• Instructions for the task
Return each line of the entries that holds the string "Context".

(Dataset entries)
(* ===== verification/GroupSpec.v ===== *)
(** Group descriptors as an array of structures: a write to a field of one group
    changes that group only, the checksum of a descriptor does not depend on the
    field that holds it, and a number stored in two halves is read back. *)

From S2P Require Import Prelude Crc Bitops BlockIo Bitmap32 Bitmap64 GenBitmap Group.

Local Open Scope Z_scope.

(** * One descriptor *)

(** A field of a descriptor. *)
Definition f16 (d : list Z) (off : Z) : Z := le_decode (part d (Z.to_nat off) 2).
Definition f16_set (d : list Z) (off x : Z) : list Z := splice d (Z.to_nat off) (le_encode 2 x).

Section descriptors.
Context (sb : super).
Local Notation dsz := (EXT2_DESC_SIZE sb).

Record desc_geo : Prop := {
  dg_mod : dsz mod 8 = 0;
  dg_size : 32 <= dsz;
  dg_64 : feature_64bit sb = true -> 64 <= dsz;
  dg_groups : 1 <= groups sb;
  dg_all : groups sb * dsz < 2 ^ 32 }.
Context (G : desc_geo).

(** A descriptor has its size and holds bytes. *)
Definition d_ok (d : list Z) : Prop := Z.of_nat (length d) = dsz /\ bytes_ok d.

Definition in_desc (off : Z) : Prop := 0 <= off /\ off + 2 <= dsz.

Lemma f16_range d off : d_ok d -> in_desc off -> is_u16 (f16 d off).
Proof using.
  intros [Hl Hb] [H0 H1]. unfold f16. pose proof (le_decode_range (part d (Z.to_nat off) 2) (bytes_ok_part _ _ _ Hb)) as Hr.
  rewrite length_part in Hr by lia. exact Hr.
Qed.

Lemma f16_set_ok d off x : d_ok d -> in_desc off -> d_ok (f16_set d off x).
Proof using.
  intros [Hl Hb] [H0 H1]. split.
  - unfold f16_set. rewrite length_splice by (rewrite length_le_encode; lia). done.
  - apply bytes_ok_splice; [done|apply le_encode_bytes].
Qed.

Lemma f16_same d off x : d_ok d -> in_desc off -> f16 (f16_set d off x) off = u16 x.
Proof using.
  intros [Hl Hb] [H0 H1]. unfold f16, f16_set. pose proof (part_splice_same d (Z.to_nat off) (le_encode 2 x)) as Hp.
  rewrite length_le_encode in Hp. rewrite Hp by lia. rewrite le_decode_encode. done.
Qed.

Lemma f16_other d off off' x : d_ok d -> in_desc off -> 0 <= off' -> off' + 2 <= off \/ off + 2 <= off' -> f16 (f16_set d off x) off' = f16 d off'.
Proof using.
  intros [Hl Hb] [H0 H1] H0' Hd. unfold f16, f16_set. rewrite part_splice_out; [done|rewrite length_le_encode; lia..].
Qed.

(** A count in two halves. *)
Definition c32 (d : list Z) (lo hi : Z) : Z := if feature_64bit sb then Z.lor (f16 d lo) (u32 (Z.shiftl (f16 d hi) 16)) else f16 d lo.
Definition c32_set (d : list Z) (lo hi n : Z) : list Z :=
  let d := f16_set d lo n in if feature_64bit sb then f16_set d hi (Z.shiftr (u32 n) 16) else d.

(** The largest count that fits. *)
Definition count_limit : Z := if feature_64bit sb then 2 ^ 32 else 2 ^ 16.

(** Two places of a count. *)
Definition places (lo hi : Z) : Prop := in_desc lo /\ lo + 2 <= hi /\ (feature_64bit sb = true -> in_desc hi).

Lemma c32_set_ok d lo hi n : d_ok d -> places lo hi -> d_ok (c32_set d lo hi n).
Proof using.
  intros Hd (Hl & _ & Hh). unfold c32_set. destruct (feature_64bit sb); [|by apply f16_set_ok].
  apply f16_set_ok; [by apply f16_set_ok|auto].
Qed.

Lemma c32_same d lo hi n : d_ok d -> places lo hi -> c32 (c32_set d lo hi n) lo hi = n mod count_limit.
Proof using.
  intros Hd (Hl & Hlh & Hh). unfold c32, c32_set, count_limit. destruct (feature_64bit sb); [|by apply f16_same].
  specialize (Hh eq_refl). rewrite f16_other; [|by apply f16_set_ok|done|apply Hl|left; lia]. rewrite !f16_same by (auto using f16_set_ok).
  pose proof (u32_range n) as Hr. rewrite (u16_small (Z.shiftr (u32 n) 16)), Z.shiftr_div_pow2, Z.shiftl_mul_pow2 by
    (lia || (rewrite ?Z.shiftr_div_pow2 by lia; unfold is_u16, is_u32 in *; div_lia)).
  rewrite u32_small by (unfold is_u32 in *; div_lia).
  rewrite Z.lor_comm. rewrite lor_high_low by (lia || (unfold u16; apply Z.mod_pos_bound; lia)).
  unfold u16, u32. change (2 ^ 32) with (2 ^ 16 * 2 ^ 16). rewrite Z.rem_mul_r by lia.
  rewrite (Z.mul_comm (2 ^ 16) ((n / 2 ^ 16) mod 2 ^ 16)), Z.div_add, (Z.div_small (n mod 2 ^ 16)) by (try lia; apply Z.mod_pos_bound; lia). lia.
Qed.

Lemma c32_other d lo hi n lo' hi' : d_ok d -> places lo hi -> 0 <= lo' -> lo' + 2 <= lo \/ lo + 2 <= lo' -> lo' + 2 <= hi \/ hi + 2 <= lo' ->
  0 <= hi' -> hi' + 2 <= lo \/ lo + 2 <= hi' -> hi' + 2 <= hi \/ hi + 2 <= hi' -> c32 (c32_set d lo hi n) lo' hi' = c32 d lo' hi'.
Proof using.
  intros Hd (Hl & _ & Hh) **. unfold c32, c32_set. destruct (feature_64bit sb); [specialize (Hh eq_refl)|by apply f16_other].
  rewrite !f16_other by (auto using f16_set_ok). done.
Qed.

Lemma c32_f16 d lo hi n off : d_ok d -> places lo hi -> 0 <= off -> off + 2 <= lo \/ lo + 2 <= off -> off + 2 <= hi \/ hi + 2 <= off ->
  f16 (c32_set d lo hi n) off = f16 d off.
Proof using.
  intros Hd (Hl & _ & Hh) **. unfold c32_set. destruct (feature_64bit sb); [specialize (Hh eq_refl)|by apply f16_other].
  rewrite !f16_other by (auto using f16_set_ok). done.
Qed.

Lemma f16_c32 d off x lo hi : d_ok d -> in_desc off -> 0 <= lo -> lo + 2 <= off \/ off + 2 <= lo -> 0 <= hi -> hi + 2 <= off \/ off + 2 <= hi ->
  c32 (f16_set d off x) lo hi = c32 d lo hi.
Proof using. intros. unfold c32. rewrite !f16_other by done. done. Qed.

(** * All descriptors *)

Lemma desc_size_whole : Z.land dsz (Z.lnot 7) = dsz.
Proof using G.
  pose proof (dg_mod G). rewrite <- Z.ldiff_land. change 7 with (Z.ones 3). rewrite Z.ldiff_ones_r by lia.
  rewrite Z.shiftr_div_pow2, Z.shiftl_mul_pow2 by lia. change (2 ^ 3) with 8. pose proof (Z.div_mod dsz 8). lia.
Qed.

Definition a_group (g : Z) : Prop := 0 <= g < groups sb.

Lemma group_place g h : a_group g -> a_group h -> h <> g -> (h + 1) * dsz <= g * dsz \/ (g + 1) * dsz <= h * dsz.
Proof using G. pose proof (dg_size G). unfold a_group. intros. destruct (Z.lt_ge_cases h g); [left|right]; nia. Qed.

Lemma group_desc_at g : a_group g -> ext2fs_group_desc sb g = Done (g * dsz) /\ 0 <= g * dsz /\ (g + 1) * dsz <= groups sb * dsz.
Proof using G.
  intros Hg. pose proof (dg_all G). pose proof (dg_size G). unfold a_group in Hg. unfold ext2fs_group_desc. rewrite desc_size_whole.
  destruct (Z.ltb_spec (groups sb) g); [lia|]. assert (0 <= g * dsz /\ (g + 1) * dsz <= groups sb * dsz) by nia.
  rewrite u32_small by (unfold is_u32; nia). done.
Qed.

Section vol.
Context {P : Type}.
Implicit Types v : vol P.

Definition desc v (g : Z) : list Z := part (group_desc v) (Z.to_nat (g * dsz)) (Z.to_nat dsz).

Definition desc_ok v : Prop := Z.of_nat (length (group_desc v)) = groups sb * dsz /\ bytes_ok (group_desc v).

(** Only the descriptor of [g] changes, to [d]. *)
Record change v (g : Z) (d : list Z) v' : Prop := {
  ch_ok : desc_ok v';
  ch_same : desc v' g = d;
  ch_other : forall h, a_group h -> h <> g -> desc v' h = desc v h;
  ch_rest : v' = set_desc v (group_desc v') }.

Lemma change_trans v g d v1 d1 v2 : change v g d v1 -> change v1 g d1 v2 -> change v g d1 v2.
Proof using.
  intros [A1 B1 C1 D1] [A2 B2 C2 D2]. constructor; [done|done| |].
  - intros h Hh Hn. rewrite C2, C1 by done. done.
  - rewrite D2, D1. done.
Qed.

Lemma desc_d_ok v g : desc_ok v -> a_group g -> d_ok (desc v g).
Proof using G.
  intros [Hl Hb] Hg. destruct (group_desc_at g Hg) as (_ & H1 & H2). pose proof (dg_size G).
  split; [unfold desc; rewrite length_part by lia; lia|]. by apply bytes_ok_part.
Qed.

Lemma field16_eq v g off : desc_ok v -> a_group g -> in_desc off -> field16 sb v g off = Done (f16 (desc v g) off).
Proof using G.
  intros [Hl Hb] Hg [Ho1 Ho2]. destruct (group_desc_at g Hg) as (E & H1 & H2). pose proof (dg_size G).
  unfold field16, get16. rewrite E. cbn [obind]. rewrite load_part by lia. cbn [obind]. unfold f16, desc. rewrite part_part by lia.
  do 3 f_equal. lia.
Qed.

Lemma field16_set_eq v g off x : desc_ok v -> a_group g -> in_desc off ->
  exists v', field16_set sb v g off x = Done v' /\ change v g (f16_set (desc v g) off x) v'.
Proof using G.
  intros [Hl Hb] Hg [Ho1 Ho2]. destruct (group_desc_at g Hg) as (E & H1 & H2). pose proof (dg_size G).
  unfold field16_set, put16. rewrite E. cbn [obind]. rewrite store_splice by (rewrite ?length_le_encode; lia). cbn [obind].
  eexists. split; [done|]. constructor; cbn [group_desc set_desc]; [split| | |done].
  - cbn [group_desc set_desc]. rewrite length_splice by (rewrite length_le_encode; lia). done.
  - apply bytes_ok_splice; [done|apply le_encode_bytes].
  - unfold desc, f16_set. cbn [group_desc set_desc]. rewrite part_splice_in by (rewrite ?length_le_encode; lia). f_equal. lia.
  - intros h Hh Hn. destruct (group_desc_at h Hh) as (_ & H3 & H4). pose proof (group_place g h Hg Hh Hn).
    unfold desc. cbn [group_desc set_desc]. apply part_splice_out; rewrite length_le_encode; lia.
Qed.

Lemma bg_count_eq v g lo hi : desc_ok v -> a_group g -> places lo hi -> bg_count sb v g lo hi = Done (c32 (desc v g) lo hi).
Proof using G.
  intros Hv Hg (Hl & _ & Hh). unfold bg_count, c32. rewrite field16_eq by done. cbn [obind].
  destruct (feature_64bit sb); [|done]. rewrite field16_eq by auto. done.
Qed.

Lemma bg_count_set_eq v g lo hi n : desc_ok v -> a_group g -> places lo hi ->
  exists v', bg_count_set sb v g lo hi n = Done v' /\ change v g (c32_set (desc v g) lo hi n) v'.
Proof using G.
  intros Hv Hg (Hl & _ & Hh). unfold bg_count_set, c32_set. destruct (field16_set_eq v g lo n Hv Hg Hl) as (v1 & -> & C1). cbn [obind].
  destruct (feature_64bit sb); [|eauto]. destruct (field16_set_eq v1 g hi (Z.shiftr (u32 n) 16) (ch_ok _ _ _ _ C1) Hg (Hh eq_refl)) as (v2 & E2 & C2).
  exists v2. split; [done|]. rewrite (ch_same _ _ _ _ C1) in C2. by apply (change_trans _ _ _ v1 _ _ C1).
Qed.

Lemma flags_in_desc : in_desc bg_flags.
Proof using G. pose proof (dg_size G). unfold in_desc, bg_flags. lia. Qed.

Lemma csum_in_desc : in_desc bg_checksum.
Proof using G. pose proof (dg_size G). unfold in_desc, bg_checksum. lia. Qed.

Lemma flags_clear_eq v g f : desc_ok v -> a_group g ->
  exists v', ext2fs_bg_flags_clear sb v g f = Done v' /\
    change v g (f16_set (desc v g) bg_flags (Z.land (f16 (desc v g) bg_flags) (Z.lnot f))) v'.
Proof using G.
  intros Hv Hg. unfold ext2fs_bg_flags_clear. rewrite field16_eq by (done || apply flags_in_desc). cbn [obind].
  apply field16_set_eq; [done|done|apply flags_in_desc].
Qed.

(** ** Checksums *)

Definition csum_of (g : Z) (d : list Z) : Z :=
  if metadata_csum sb then
    Z.land (Crc32c.ext2fs_crc32c_le 0 (Crc32c.ext2fs_crc32c_le 0 (csum_seed sb) (le_encode 4 g)) (splice d (Z.to_nat bg_checksum) [0; 0])) 0xFFFF
  else
    let crc := Crc16.ext2fs_crc16 (Crc16.ext2fs_crc16 (Crc16.ext2fs_crc16 0xFFFFFFFF (s_uuid sb)) (le_encode 4 g)) (take (Z.to_nat bg_checksum) d) in
    if bg_checksum + 2 <? dsz then Crc16.ext2fs_crc16 crc (drop (Z.to_nat (bg_checksum + 2)) d) else crc.

Lemma csum_eq v g : desc_ok v -> a_group g -> ext2fs_group_desc_csum sb v g = Done (csum_of g (desc v g)).
Proof using G.
  intros [Hl Hb] Hg. destruct (group_desc_at g Hg) as (E & H1 & H2). pose proof (dg_size G). unfold ext2fs_group_desc_csum, csum_of. rewrite E. cbn [obind].
  rewrite load_part by lia. cbn [obind]. destruct (metadata_csum sb); done.
Qed.

Lemma csum_of_own g d x : d_ok d -> csum_of g (f16_set d bg_checksum x) = csum_of g d.
Proof using G.
  intros [Hl Hb]. pose proof (dg_size G). unfold csum_of, f16_set. destruct (metadata_csum sb).
  - do 2 f_equal. apply list_eq. intros j. unfold bg_checksum.
    assert (length (splice d (Z.to_nat 30) (le_encode 2 x)) = length d) as El by (apply length_splice; rewrite length_le_encode; lia).
    rewrite !lookup_splice by (rewrite ?El, ?length_le_encode; cbn; lia). rewrite length_le_encode. cbn [length].
    destruct (decide (Z.to_nat 30 <= j < Z.to_nat 30 + 2)%nat); done.
  - assert (take (Z.to_nat bg_checksum) (splice d (Z.to_nat bg_checksum) (le_encode 2 x)) = take (Z.to_nat bg_checksum) d) as ->.
    { unfold splice. rewrite take_app_le, take_take by (rewrite length_take; unfold bg_checksum; lia). f_equal; lia. }
    assert (drop (Z.to_nat (bg_checksum + 2)) (splice d (Z.to_nat bg_checksum) (le_encode 2 x)) = drop (Z.to_nat (bg_checksum + 2)) d) as ->; [|done].
    unfold bg_checksum. unfold splice. rewrite app_assoc, drop_app_ge by (rewrite length_app, length_take, length_le_encode; lia).
    rewrite length_app, length_take, length_le_encode, drop_drop. f_equal; lia.
Qed.

Lemma crc16_range c l : is_u16 c \/ l <> [] -> is_u16 (Crc16.ext2fs_crc16 c l).
Proof using.
  destruct l as [|x l] using rev_ind; [by intros [|]|]. intros _. unfold Crc16.ext2fs_crc16. rewrite fold_left_app. cbn [fold_left].
  change 0x0000ffff with (Z.ones 16). rewrite Z.land_ones by lia. apply Z.mod_pos_bound. lia.
Qed.

Lemma csum_of_range g d : is_u16 (csum_of g d).
Proof using.
  unfold csum_of. destruct (metadata_csum sb).
  - change 0xFFFF with (Z.ones 16). rewrite Z.land_ones by lia. apply Z.mod_pos_bound. lia.
  - destruct (_ <? _); repeat first [apply crc16_range; right; done|apply crc16_range; left].
Qed.

(** The field holds the checksum, if there are checksums. *)
Definition sealed (g : Z) (d : list Z) : Prop := ext2fs_has_group_desc_csum sb = true -> f16 d bg_checksum = csum_of g d.

Lemma verify_eq v g : desc_ok v -> a_group g -> sealed g (desc v g) -> ext2fs_group_desc_csum_verify sb v g = Done 1.
Proof using G.
  intros Hv Hg Hs. unfold ext2fs_group_desc_csum_verify, sealed in *. destruct (ext2fs_has_group_desc_csum sb); [|done].
  unfold ext2fs_bg_checksum. rewrite field16_eq by (done || apply csum_in_desc). cbn [obind]. rewrite csum_eq by done. cbn [obind].
  rewrite Hs by done. rewrite Z.eqb_refl. done.
Qed.

(** The descriptor with its checksum. *)
Definition seal (g : Z) (d : list Z) : list Z := if ext2fs_has_group_desc_csum sb then f16_set d bg_checksum (csum_of g d) else d.

Lemma csum_set_eq v g : desc_ok v -> a_group g ->
  exists v', ext2fs_group_desc_csum_set sb v g = Done v' /\ change v g (seal g (desc v g)) v'.
Proof using G.
  intros Hv Hg. unfold ext2fs_group_desc_csum_set, seal. destruct (ext2fs_has_group_desc_csum sb); cbn [negb].
  - rewrite csum_eq by done. cbn [obind]. apply field16_set_eq; [done|done|apply csum_in_desc].
  - exists v. split; [done|]. constructor; try done. by destruct v.
Qed.

Lemma seal_ok g d : d_ok d -> d_ok (seal g d).
Proof using G. intros Hd. unfold seal. destruct (ext2fs_has_group_desc_csum sb); [|done]. apply f16_set_ok; [done|apply csum_in_desc]. Qed.

Lemma seal_sealed g d : d_ok d -> sealed g (seal g d).
Proof using G.
  intros Hd Hc. unfold seal. rewrite Hc. rewrite f16_same by (done || apply csum_in_desc). rewrite csum_of_own by done.
  apply u16_small, csum_of_range.
Qed.

Lemma seal_f16 g d off : d_ok d -> 0 <= off -> off + 2 <= bg_checksum \/ bg_checksum + 2 <= off -> f16 (seal g d) off = f16 d off.
Proof using G. intros Hd H0 Ho. unfold seal. destruct (ext2fs_has_group_desc_csum sb); [|done]. apply f16_other; [done|apply csum_in_desc|done..]. Qed.

Lemma seal_c32 g d lo hi : d_ok d -> 0 <= lo -> lo + 2 <= bg_checksum \/ bg_checksum + 2 <= lo -> 0 <= hi -> hi + 2 <= bg_checksum \/ bg_checksum + 2 <= hi ->
  c32 (seal g d) lo hi = c32 d lo hi.
Proof using G. intros. unfold c32. rewrite !seal_f16 by done. done. Qed.
End vol.
End descriptors.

• Task solution
Context (sb : super).
Context (G : desc_geo).
Context {P : Type}.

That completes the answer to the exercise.